==== Records provided ====

Definition sample_request (signature timestamp body : string) : Request :=
  {| req_headers :=
       <["origin" := "https://app.example.com"]>
         (<["x-api-key" := "client:k1"]>
            (<["x-signature" := signature]>
               (<["x-timestamp" := timestamp]> ∅)));
     req_text := body |}.

Definition empty_world : World := {| requestCounts := ∅; store_calls := [] |}.

(** The counters after the first request of an unattributed caller. *)
Definition first_counts : gmap string RateRecord :=
  <["unknown" := {| count := 1; resetAt := 1700000060000 |}]> ∅.

Definition dq : string := String (ascii_of_Z 34) EmptyString.

Definition json_member (key value : string) : string :=
  dq +:+ key +:+ dq +:+ ":" +:+ dq +:+ value +:+ dq.

(** A body with both a message and notes, and what it decodes to. *)
Definition sample_body : string :=
  "{" +:+ json_member "name" "Alice" +:+ "," +:+ json_member "email" "a@b.com"
  +:+ "," +:+ json_member "message" "call me" +:+ ","
  +:+ json_member "notes" "vip" +:+ "}".

Definition sample_fields : list (string * JSON) :=
  [("name", JString "Alice"); ("email", JString "a@b.com");
   ("message", JString "call me"); ("notes", JString "vip")].

Definition sample_signature : string :=
  "010b7bf72eeaa03678531d7d105c014d971580c2281496980166125f1db232fd".

(** A decoder that knows the sample body. *)
Definition sample_parse (text : string) : option JSON :=
  if String.eqb text sample_body then Some (JObject sample_fields) else None.

Definition sample_store (record : LeadDB) : StoreReply := Inserted "lead-1".

(** A payload for which the conditions on name, e-mail and phone hold, with
    a city that is not a string. *)
Definition mistyped_city : list (string * JSON) :=
  [("name", JString "Alice"); ("email", JString "a@b.com"); ("city", JNumber 5)].

(** Calls of the caller [10.0.0.1] and of another one, window 60000 ms. *)
Definition call_at (t : Z) : Call :=
  {| call_now := t; call_id := "10.0.0.1"; call_window := 60000 |}.

Definition other_call_at (t : Z) : Call :=
  {| call_now := t; call_id := "10.0.0.2"; call_window := 60000 |}.

(** * More of the code *)

(** ** Hex strings *)

(** A digit as [digest('hex')] writes it. *)
Definition is_lower_hex (c : ascii) : bool :=
  in_range 48 57 c || in_range 97 102 c.

(** A hex digit of either case, as [Buffer.from] reads it. *)
Definition is_hex (c : ascii) : bool :=
  is_lower_hex c || in_range 65 70 c.

Fixpoint all_chars (p : ascii -> bool) (s : string) : bool :=
  match s with
  | EmptyString => true
  | String c rest => p c && all_chars p rest
  end.

(** [s.slice(0, n)]. *)
Fixpoint take_chars (n : nat) (s : string) : string :=
  match n, s with
  | S n', String c rest => String c (take_chars n' rest)
  | _, _ => EmptyString
  end.

(** ** Candidates with code units beyond 255 *)

(** A JavaScript string is a sequence of UTF-16 code units.  The strings of
    the development have their code units below 256, as every header value
    has; [verifySignature] is exported and takes any string, so its
    candidate is given here by its code units, each from 0 to 65535. *)
Definition code_units (s : string) : list Z :=
  map Z_of_ascii (list_ascii_of_string s).

(** Node's [unhex] on a code unit: the decoder casts the unit to a byte
    before it looks the digit up, so it reads the low byte of the unit. *)
Definition unhex_unit (u : Z) : option Z := unhex (ascii_of_Z (u mod 256)).

(** [Buffer.from(s, 'hex')] on the code units of [s]. *)
Fixpoint hex_decode_units (s : list Z) : Buffer :=
  match s with
  | a :: b :: rest =>
      match unhex_unit a, unhex_unit b with
      | Some hi, Some lo => byte_of_Z (16 * hi + lo) :: hex_decode_units rest
      | _, _ => []
      end
  | _ => []
  end.

(** [verifySignature] on a candidate given by its code units. *)
Definition verifySignature_units (env : Env) (payload : string)
    (signature : list Z) (secret : option string) : completion bool :=
  let* secretKey := secret_or_env env secret in
  let* expectedSignature := generateSignature env payload (Some secretKey) in
  try_catch
    (let signatureBuffer := hex_decode_units signature in
     let expectedBuffer := hex_decode expectedSignature in
     if negb (length signatureBuffer =? length expectedBuffer)%nat
     then Return false
     else timingSafeEqual signatureBuffer expectedBuffer)
    (fun _ => Return false).

(** The low byte of the code unit is a hex digit. *)
Definition is_hex_unit (u : Z) : bool := is_hex (ascii_of_Z (u mod 256)).

(** The signature of the empty object with the code unit 0x161 in the place
    of its first digit, the letter a (0x61). *)
Definition wide_candidate : list Z :=
  353 :: tl (code_units signature_of_empty_object).

(** ** Runs of the rate limiter *)

(** The calls come in the order of their instants, none before [last]. *)
Fixpoint in_time_order (last : Z) (calls : list Call) : Prop :=
  match calls with
  | [] => True
  | c :: rest => last <= call_now c /\ in_time_order (call_now c) rest
  end.

(** Whether a call with its verdict is an allowed call of [id] at an instant
    of the interval from [lo] to [hi], both included. *)
Definition allowed_in (id : string) (lo hi : Z) (cb : Call * bool) : bool :=
  String.eqb (call_id cb.1) id && cb.2
  && (lo <=? call_now cb.1) && (call_now cb.1 <=? hi).

(** The number of such calls in a run. *)
Definition allowed_between (id : string) (lo hi : Z) (calls : list Call)
    (verdicts : list bool) : Z :=
  Z.of_nat (length (List.filter (allowed_in id lo hi) (combine calls verdicts))).

(** What the proof of the bound keeps: [A] allowed calls counted so far in
    the interval that starts at [t], against the record of the identifier,
    whose window was opened at [resetAt - W]. *)
Definition burst_invariant (N W t : Z) (entry : option RateRecord)
    (last A : Z) : Prop :=
  0 <= A /\ (0 < A -> t <= last)
  /\ match entry with
     | None => A = 0
     | Some r =>
         let opened := resetAt r - W in
         1 <= count r <= Z.max N 1 /\ opened <= last
         /\ (opened < t -> A <= count r - 1)
         /\ (t <= opened <= t + W -> A <= Z.max N 1 - 1 + count r)
         /\ (t + W < opened -> A <= 2 * Z.max N 1 - 1)
     end.

(** Calls of the caller [10.0.0.1] with a window of 10 ms. *)
Definition short_call_at (t : Z) : Call :=
  {| call_now := t; call_id := "10.0.0.1"; call_window := 10 |}.

(** ** Configuration lists *)

(** A string without a comma. *)
Definition comma_free (s : string) : bool :=
  all_chars (fun c => negb (is_char "," c)) s.

(** [entries.join(',')]. *)
Definition join_commas (entries : list string) : string :=
  String.concat "," entries.

(** An environment that lists the given origins and keys. *)
Definition env_listing (secret : option string) (origins keys : list string) : Env :=
  {| WEBHOOK_SECRET := secret;
     ALLOWED_ORIGINS_var := Some (join_commas origins);
     API_KEYS_var := Some (join_commas keys) |}.

(** The sample clock ten minutes later, for the freshness gate. *)
Definition late_clock : Clock :=
  {| now_rate := 1700000000000;
     now_fresh := 1700000600000;
     now_iso := "2023-11-14T22:23:20.000Z" |}.

(** ** Requests, one after the other *)

(** [POST] on a sequence of requests, each with the clock readings of its
    run: the responses and the world that is left.  The counters live in a
    map of the module, so they pass from one request to the next. *)
Fixpoint run_POST (env : Env) (JSON_parse : string -> option JSON)
    (supabase_insert : LeadDB -> StoreReply) (requests : list (Clock * Request))
    (w : World) : list Response * World :=
  match requests with
  | [] => ([], w)
  | (clock, req) :: rest =>
      let '(response, w1) := POST env JSON_parse supabase_insert clock req w in
      let '(responses, w2) := run_POST env JSON_parse supabase_insert rest w1 in
      (response :: responses, w2)
  end.

(** The call of the rate limiter that [POST] makes for a request. *)
Definition rate_call (cr : Clock * Request) : Call :=
  {| call_now := now_rate cr.1; call_id := client_ip cr.2;
     call_window := 60000 |}.

(** The request passes the gates 1 and 2 of [POST]. *)
Definition authorised (env : Env) (req : Request) : bool :=
  checkCORS env (headers_get req "origin")
  && checkAPIKey env (headers_get req "x-api-key").

(** The record that [POST] builds for a validated lead of a request. *)
Definition record_of (clock : Clock) (req : Request) (timestamp : string)
    (lead : LeadInput) : LeadDB :=
  make_leadDB lead (headers_get req "origin") (client_ip req)
    (headers_get req "user-agent") (parseInt timestamp) (now_iso clock).

(** A request with an accepted origin and key and nothing else. *)
Definition bare_request : Request :=
  {| req_headers :=
       <["origin" := "https://app.example.com"]>
         (<["x-api-key" := "client:k1"]> ∅);
     req_text := "" |}.

(** ** What the schema reads of a payload *)

(** The keys of the shape of [LeadSchema]. *)
Definition schema_keys : list string :=
  "name" :: "email" :: "phone" :: plain_string_keys ++ ["timestamp"].

(** The number under a key of the payload, if there is one. *)
Definition payload_number (key : string) (fields : list (string * JSON))
  : option jsnum :=
  match property key fields with
  | Some (JNumber n) => Some (JInt n)
  | _ => None
  end.

(** The values of a payload under the keys of the shape. *)
Definition lead_of_fields (fields : list (string * JSON)) : LeadInput :=
  {| name := default EmptyString (payload_string "name" fields);
     email := payload_string "email" fields;
     phone := payload_string "phone" fields;
     city := payload_string "city" fields;
     street := payload_string "street" fields;
     message := payload_string "message" fields;
     notes := payload_string "notes" fields;
     source := payload_string "source" fields;
     utmSource := payload_string "utmSource" fields;
     utmMedium := payload_string "utmMedium" fields;
     utmCampaign := payload_string "utmCampaign" fields;
     utmTerm := payload_string "utmTerm" fields;
     utmContent := payload_string "utmContent" fields;
     timestamp := payload_number "timestamp" fields |}.

(** The sample payload with two keys that the shape does not name. *)
Definition sample_fields_with_more : list (string * JSON) :=
  ("role", JString "admin") :: sample_fields ++ [("id", JNumber 7)].

(** The issues of a parse that did not come out clean are reported, and
    every issue meets [Q]. *)
Definition well_reported {A} (Q : ZodIssue -> Prop) (p : Parsed A) : Prop :=
  (clean_value p = None -> p.2 <> []) /\ Forall Q p.2.

(** The path of an issue is empty or one key of the shape. *)
Definition at_schema_key (issue : ZodIssue) : Prop :=
  path issue = [] \/ exists k, In k schema_keys /\ path issue = [k].

(** The record of the sample request. *)
Definition sample_record : LeadDB :=
  record_of sample_clock
    (sample_request sample_signature "1700000000123" sample_body)
    "1700000000123" (lead_of_fields sample_fields).

(** ** The client SDK (lead-client) *)

(** [n.toString()] of a safe integer, one of at most 2^53 in absolute
    value: a Number holds it exactly and JavaScript writes all its digits.
    Every reading of [Date.now()] and every status code is one.  Beyond
    2^53 a Number is a rounded value and JavaScript writes the shortest
    digits that identify it, which this definition does not follow. *)
Definition Number_toString (n : Z) : string :=
  NilZero.string_of_int (Z.to_int n).

Definition o_acute : string := String (ascii_of_Z 243) EmptyString.

Module Client.

Record LeadClientConfig : Type := {
  apiUrl : string;
  apiKey : string;
  webhookSecret : string
}.

(** What the client finds under [details]: a text, or the issues of the
    validation. *)
Inductive Details : Type :=
| Text (text : string)
| Issues (issues : list ZodIssue).

Record LeadResponse : Type := {
  success : bool;
  leadId : option string;
  message : option Details;
  error : option string
}.

(** [b.toString(16)] of a byte: one or two lower-case digits. *)
Definition toString16 (b : Z) : string :=
  if b <? 16 then String (hex_digit b) EmptyString
  else String (hex_digit (b / 16)) (String (hex_digit (b mod 16)) EmptyString).

Fixpoint fill_string (n : nat) (fill : ascii) : string :=
  match n with
  | O => EmptyString
  | S n' => String fill (fill_string n' fill)
  end.

(** [s.padStart(targetLength, fill)], the fill being one character. *)
Definition padStart (targetLength : nat) (fill : ascii) (s : string) : string :=
  fill_string (targetLength - String.length s) fill +:+ s.
(** The body of [for zone in ZONES]. *)
Definition seed_zone (warehouse_id : json) (zone : string) : Seeder unit :=
  print ("Creating Zone " ++ zone)
  >> let* zone_location :=
       create_location (zone_name zone)
         ("Zone " ++ zone ++ " - "
          ++ if String.eqb zone "A" then "Standard Components"
             else "Standard + Power Supplies")
         warehouse_id in
     if negb (truthy zone_location) then ret tt
     else
       let* zone_id := dict_get zone_location "pk" JNull in
       print (zone_name zone ++ " created (ID: " ++ str zone_id ++ ")")
       >> for_each (range1 COLUMNS_PER_ZONE) (seed_column zone zone_id).

Definition seed_warehouse : Seeder bool :=
  print "Creating Root Location: Warehouse"
  >> let* warehouse :=
       create_location "Warehouse" "Main warehouse - Lean Inventory System" JNull in
     if negb (truthy warehouse) then
       print "Failed to create warehouse root" >> ret false
     else
       let* warehouse_id := dict_get warehouse "pk" JNull in
       print ("Warehouse created (ID: " ++ str warehouse_id ++ ")")
       >> for_each ZONES (seed_zone warehouse_id)
       >> print "WAREHOUSE SEEDING COMPLETE"
       >> print ("Shelves: " ++ str_of_Z total_shelves)
       >> print ("Total Bins: " ++ str_of_Z total_bins)
       >> ret true.

Definition main : Seeder unit :=
  let* ready := wait_for_api 30 5 in
  if negb ready then
    print "Error: InvenTree API is not available" >> raise (SystemExit 1)
  else
    get_api_token
    >> let* ok := seed_warehouse in
       if ok then print "Success! Warehouse structure has been created."
       else print "Seeding failed. Check the errors above." >> raise (SystemExit 1).

End WithApi.
End SeedLocations.

(** ** [seed_parts.py] *)

Module SeedParts.
Import Py Http.
Local Open Scope seeder_scope.

(** A part of [EXAMPLE_PARTS]: name, description, [min_stock]. *)
Definition part : Type := string * string * Z.

Definition EXAMPLE_PARTS : list (string * list part) :=
  [ ("GPU",
     [ ("NVIDIA GeForce RTX 4090", "24GB GDDR6X, 450W TDP", 2);
       ("NVIDIA GeForce RTX 4080 Super", "16GB GDDR6X, 320W TDP", 3);
       ("NVIDIA GeForce RTX 4070 Ti", "12GB GDDR6X, 285W TDP", 5);
       ("AMD Radeon RX 7900 XTX", "24GB GDDR6, 355W TDP", 2);
       ("AMD Radeon RX 7800 XT", "16GB GDDR6, 263W TDP", 4) ]);
    ("CPU",
     [ ("Intel Core i9-14900K", "24 Cores, 6.0GHz Boost, LGA1700", 3);
       ("Intel Core i7-14700K", "20 Cores, 5.6GHz Boost, LGA1700", 5);
       ("Intel Core i5-14600K", "14 Cores, 5.3GHz Boost, LGA1700", 8);
       ("AMD Ryzen 9 7950X", "16 Cores, 5.7GHz Boost, AM5", 3);
       ("AMD Ryzen 7 7800X3D", "8 Cores, 5.0GHz Boost, AM5, 3D V-Cache", 5);
       ("AMD Ryzen 5 7600X", "6 Cores, 5.3GHz Boost, AM5", 10) ]);
    ("RAM",
     [ ("Corsair Vengeance DDR5 32GB (2x16GB)", "6000MHz CL36, Black", 10);
       ("G.Skill Trident Z5 RGB DDR5 64GB (2x32GB)", "6400MHz CL32", 5);
       ("Kingston Fury Beast DDR5 16GB (2x8GB)", "5200MHz CL40", 15);
       ("Corsair Dominator Platinum DDR5 32GB (2x16GB)", "7200MHz CL34, RGB", 3) ]);
    ("SSD",
     [ ("Samsung 990 Pro 2TB", "NVMe Gen4, 7450MB/s Read", 10);
       ("Samsung 990 Pro 1TB", "NVMe Gen4, 7450MB/s Read", 15);
       ("WD Black SN850X 2TB", "NVMe Gen4, 7300MB/s Read", 8);
       ("Crucial T700 2TB", "NVMe Gen5, 12400MB/s Read", 3);
       ("SK Hynix Platinum P41 1TB", "NVMe Gen4, 7000MB/s Read", 12) ]);
    ("PSU",
     [ ("Corsair RM1000x 1000W", "80+ Gold, Fully Modular, ATX 3.0", 5);
       ("Corsair RM850x 850W", "80+ Gold, Fully Modular", 10);
       ("Seasonic Prime TX-1000 1000W", "80+ Titanium, Fully Modular", 3);
       ("be quiet! Dark Power Pro 12 1200W", "80+ Titanium, Fully Modular", 2);
       ("EVGA SuperNOVA 750 G7 750W", "80+ Gold, Fully Modular", 8) ]);
    ("Motherboard",
     [ ("ASUS ROG Maximus Z790 Hero", "Intel LGA1700, DDR5, ATX", 3);
       ("MSI MPG Z790 Carbon WiFi", "Intel LGA1700, DDR5, ATX", 5);
       ("Gigabyte Z790 AORUS Master", "Intel LGA1700, DDR5, ATX", 4);
       ("ASUS ROG Crosshair X670E Hero", "AMD AM5, DDR5, ATX", 3);
       ("MSI MEG X670E ACE", "AMD AM5, DDR5, E-ATX", 2);
       ("ASRock B650E Steel Legend", "AMD AM5, DDR5, ATX, Budget", 8) ]) ].

Definition accepted (status : Z) : bool :=
  (status =? 200) || (status =? 401) || (status =? 403).

(** [PartsSeeder(base_url, username, password)]; the object's own field
    is [categories], the cache from name to id. *)
Definition PartsSeeder {Srv} (srv : Srv) (username password : string)
    : State Srv (gmap pykey json) :=
  mkState srv [] (mkAuth (Some (username, password)) None) ∅.

Section WithApi.
Context {Srv : Type} `{Transport Srv}.

#[local] Abbreviation Seeder := (M Srv (gmap pykey json)).

Fixpoint wait_attempts (todo : nat) (attempt max_retries delay : Z) : Seeder bool :=
  match todo with
  | O => print "API failed to respond" >> ret false
  | S todo' =>
      let* ready :=
        try_except
          (let* response := session_get "/" [] in
           if accepted (status_code response) then
             print "API is ready" >> ret true
           else ret false)
          is_RequestException
          (ret false) in
      if ready then ret true
      else
        print ("Attempt " ++ str_of_Z (attempt + 1) ++ "/" ++ str_of_Z max_retries
               ++ " - Retrying in " ++ str_of_Z delay ++ "s...")
        >> sleep delay
        >> wait_attempts todo' (attempt + 1) max_retries delay
  end.

Definition wait_for_api (max_retries delay : Z) : Seeder bool :=
  print "Connecting to InvenTree API..."
  >> wait_attempts (Z.to_nat max_retries) 0 max_retries delay.

Definition get_api_token : Seeder json :=
  let* response := session_get "/user/token/" [] in
  let basic_auth := print "Using basic auth fallback" >> ret JNull in
  if status_code response =? 200 then
    let* body := response_json response in
    let* token := dict_get body "token" JNull in
    if truthy token then
      set_authorization ("Token " ++ str token)
      >> print "Authenticated"
      >> ret token
    else basic_auth
  else basic_auth.

(** [self.categories[key] = pk]. *)
Definition cache_category (key pk : json) : Seeder unit :=
  match to_key key with
  | Some k => let* cache := get_self in set_self (<[k := pk]> cache)
  | None => raise TypeError
  end.

Definition load_categories : Seeder unit :=
  try_except
    (let* response := session_get "/part/category/?limit=100" [] in
     if status_code response =? 200 then
       let* data := response_json response in
       let* categories :=
         if isinstance_dict data then dict_get data "results" data else ret data in
       let* cats := py_iter categories in
       for_each cats
         (fun cat =>
            let* pk := getitem cat "pk" in
            let* name := getitem cat "name" in
            cache_category name pk)
       >> let* cache := get_self in
          print ("Loaded " ++ str_of_Z (Z.of_nat (size cache)) ++ " categories")
     else ret tt)
    is_Exception
    (print "Failed to load categories").

Definition create_category (name description : string) : Seeder json :=
  let* cache := get_self in
  match cache !! KStr name with
  | Some pk => ret pk
  | None =>
      let payload := JDict [("name", JStr name); ("description", JStr description)] in
      let* response := session_post "/part/category/" payload in
      if status_code response =? 201 then
        let* cat := response_json response in
        let* pk := getitem cat "pk" in
        cache_category (JStr name) pk
        >> print ("Created category: " ++ name)
        >> getitem cat "pk"
      else if status_code response =? 400 then
        load_categories
        >> let* cache' := get_self in
           ret (default JNull (cache' !! KStr name))
      else
        print ("Failed to create category '" ++ name ++ "': "
               ++ str_of_Z (status_code response))
        >> ret JNull
  end.
Lemma trim_idem s : Js.trim (Js.trim s) = Js.trim s.
Proof.
  unfold Js.trim, Js.trimStart.
  destruct (drop_while_head Js.is_space s) as [-> | (c & r & -> & Hc)]; [reflexivity|].
  destruct (trimEnd_head_keeps c r Hc) as (r' & Hr). rewrite Hr.
  rewrite (drop_while_id _ c r' Hc), <- Hr. apply trimEnd_idem.
Qed.

Lemma trim_no_triple s : no_triple s -> no_triple (Js.trim s).
Proof.
  intros Hs. apply trimEnd_no_triple.
  apply (drop_while_suffix no_triple); [|exact Hs]. intros c u Hcu. apply Hcu.
Qed.

Lemma trim_trimmed s : lines_trimmed s -> lines_trimmed (Js.trim s).
Proof.
  intros Hs. apply trimEnd_trimmed.
  apply (drop_while_suffix lines_trimmed); [|exact Hs]. intros c u Hcu. apply Hcu.
Qed.

Lemma tidy_idem text : tidy (tidy text) = tidy text.
Proof.
  unfold tidy at 1.
  rewrite trim_lines_id.
  2:{ apply trim_trimmed, collapse_trimmed, trim_lines_trimmed. }
  rewrite collapse_id.
  2:{ apply trim_no_triple, collapse_no_triple. }
  apply trim_idem.
Qed.

Section Normaliser.

Variable H : Host.

Lemma htmlToText_tidy html :
  html <> EmptyString ->
  exists text, htmlToText H html = tidy text.
Proof.
  intros Hne. unfold htmlToText. destruct html; [contradiction|]. simpl negb. cbv iota.
  eexists. reflexivity.
Qed.

Lemma htmlToText_empty : htmlToText H EmptyString = EmptyString.
Proof. reflexivity. Qed.

(** On a string without [<], whose text the parser and the entity decoder
    leave alone, [htmlToText] only tidies. *)
Lemma htmlToText_plain t :
  lacks "<" t = true ->
  html_innerText H t = t ->
  he_decode H t = t ->
  htmlToText H t = tidy t.
Proof.
  intros Hlt Hinner Hdec. destruct t as [|c t]; [reflexivity|].
  unfold htmlToText. simpl negb. cbv iota.
  rewrite (replace_all_lacks match_br nl "<" _ match_br_lt Hlt).
  rewrite (replace_all_lacks (match_tag "</p>") _ "<" _ (match_tag_lt "/p>") Hlt).
  rewrite (replace_all_lacks (match_tag "</li>") _ "<" _ (match_tag_lt "/li>") Hlt).
  rewrite (replace_all_lacks (match_tag "</ul>") _ "<" _ (match_tag_lt "/ul>") Hlt).
  rewrite Hinner. simpl Js.nonempty. cbv iota. rewrite Hdec. reflexivity.
Qed.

====

What is required =
The answer must consist of every line from the entries above that contains the string "raise".

Solution to this task =
    print "Error: InvenTree API is not available" >> raise (SystemExit 1)
       else print "Seeding failed. Check the errors above." >> raise (SystemExit 1).
  | None => raise TypeError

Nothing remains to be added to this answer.